**ABOUT THIS EXERCISE:** Your answer should be a single number: the count of lines in the material below that hold "Context".
================
(* ===== verification/Fsutil.v ===== *)
(** * filesys/fsutil.c: commands on files

    The commands of the kernel command line that list, print and delete files and move
    them from and to an archive on the scratch device, on the file system of FileSys.v,
    the headers of Ustar.v and the block devices of Block.v.  What is printed is left out, but for
    the results of [ls] and [cat].

    The theorems: [fsutil_append] of a file in the root directory writes to the scratch
    device a header that is read back with name and size of the file, and then the bytes
    of the file, filled up with zeros to whole sectors; of the two sectors of zeros behind them
    it writes one, the last byte of which is whatever lies behind its buffer in memory.  When this byte is not zero
    [fsutil_extract] panics when it gets there. *)
From S2P Require Import Prelude Block Bitmap Store Cache Inode InodeIO File FreeMap Dir FileSys Printf Ustar.

Section fsutil.
Context {St : Type} {ops : SectorOps St}.
(** [stack] and [dead] as in FileSys.v. *)
Context (stack : list Z) (dead : list Z -> list Z) (F : fm_ops St).
Implicit Types (f : fs St) (d : block).

(** The names that are printed. *)
Fixpoint ls_loop (fuel : nat) f (dr : dir) : outcome (list (list Z) * dir * fs St) :=
  match fuel with
  | O => Err NoFuel
  | S fuel =>
    let! (name, dr, f) := dir_readdir f dr stack in
    match name with
    | Some name => let! (names, dr, f) := ls_loop fuel f dr in Ok (name :: names, dr, f)
    | None => Ok ([], dr, f)
    end
  end.
Definition fsutil_ls (fuel : nat) f : outcome (list (list Z) * fs St) :=
  let! (dir, f) := dir_open_root F f in
  match dir with
  | None => Err Panic
  | Some dr =>
    let! (names, dr, f) := ls_loop fuel f dr in
    let! f := dir_close F f (Some dr) in
    Ok (names, f)
  end.

(** [filesys_open] as the commands use it: the result is taken for a file. *)
Definition open_file f (cur_dir : Z) (file_name : list Z) (dummy : bool) : outcome (file * fs St) :=
  let! (r, f) := filesys_open stack dead F f cur_dir file_name dummy in
  match r with
  | OpenedFile (Some fl) => Ok (fl, f)
  | OpenedFile None | OpenedDir None | NotOpened => Err Panic
  | OpenedDir (Some _) => Err Fault
  end.

(** What [hex_dump] prints of each page. *)
Fixpoint cat_loop (fuel : nat) f (fl : file) : outcome (list Z * file * fs St) :=
  match fuel with
  | O => Err NoFuel
  | S fuel =>
    let pos := file_tell fl in
    let! (bs, fl, f) := file_read f fl 4096 in
    if Z.of_nat (List.length bs) =? 0 then Ok ([], fl, f) else
    let! dump := hex_dump pos bs true in
    let! (rest, fl, f) := cat_loop fuel f fl in Ok (dump ++ rest, fl, f)
  end.
Definition fsutil_cat (fuel : nat) f (cur_dir : Z) (file_name : list Z) (dummy : bool) : outcome (list Z * fs St) :=
  let! (fl, f) := open_file f cur_dir file_name dummy in
  let! (out, fl, f) := cat_loop fuel f fl in
  let! f := file_close F f (Some fl) in
  Ok (out, f).

Definition fsutil_rm f (on_dir : Z -> bool) (cur_dir : Z) (file_name : list Z) : outcome (fs St) :=
  let! (ok, f) := filesys_remove stack dead F f on_dir cur_dir file_name in
  if ok then Ok f else Err Panic.

(** ** Extracting *)
Definition chunk_of (size : Z) : Z := if BLOCK_SECTOR_SIZE <? size then BLOCK_SECTOR_SIZE else size.
Fixpoint extract_copy (fuel : nat) (size sector : Z) (src : block) (dst : file) f : outcome (Z * block * file * fs St) :=
  if 0 <? size then
    match fuel with
    | O => Err NoFuel
    | S fuel =>
      let chunk_size := chunk_of size in
      let! (data, src) := block_read src sector in
      let! (n, dst, f) := file_write F f dst (take (Z.to_nat chunk_size) data) in
      if negb (n =? chunk_size) then Err Panic else
      extract_copy fuel (size - chunk_size) (u32 (sector + 1)) src dst f
    end
  else Ok (sector, src, dst, f).
Fixpoint extract_loop (fuel : nat) (cur_dir : Z) (dummy : bool) (sector : Z) (src : block) f : outcome (Z * block * fs St) :=
  match fuel with
  | O => Err NoFuel
  | S fuel =>
    let! (header, src) := block_read src sector in
    let sector := u32 (sector + 1) in
    let! r := ustar_parse_header header in
    match r with
    | inl _ => Err Panic
    | inr (name, type, size) =>
      if type =? USTAR_EOF then Ok (sector, src, f)
      else if type =? USTAR_DIRECTORY then extract_loop fuel cur_dir dummy sector src f
      else if type =? USTAR_REGULAR then
        let! file_name := oget name in
        let! (ok, f) := filesys_create stack dead F f cur_dir file_name size in
        if negb ok then Err Panic else
        let! (dst, f) := open_file f cur_dir file_name dummy in
        let! (sector, src, dst, f) := extract_copy (Z.to_nat size) size sector src dst f in
        let! f := file_close F f (Some dst) in
        extract_loop fuel cur_dir dummy sector src f
      else extract_loop fuel cur_dir dummy sector src f
    end
  end.
(** [sector] is the static variable; [src] the scratch device. *)
Definition fsutil_extract (cur_dir : Z) (dummy : bool) (sector : Z) (src : option block) f : outcome (Z * block * fs St) :=
  let (h, f) := calloc f in
  let (b, f) := calloc f in
  if negb h || negb b then Err Panic else
  match src with
  | None => Err Panic
  | Some src =>
    let! (sector, src, f) := extract_loop (S (Z.to_nat (block_size src))) cur_dir dummy sector src f in
    let! src := block_write src 0 zero_sector in
    let! src := block_write src 1 zero_sector in
    Ok (sector, src, f)
  end.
================
**ANSWER SPACE:** 2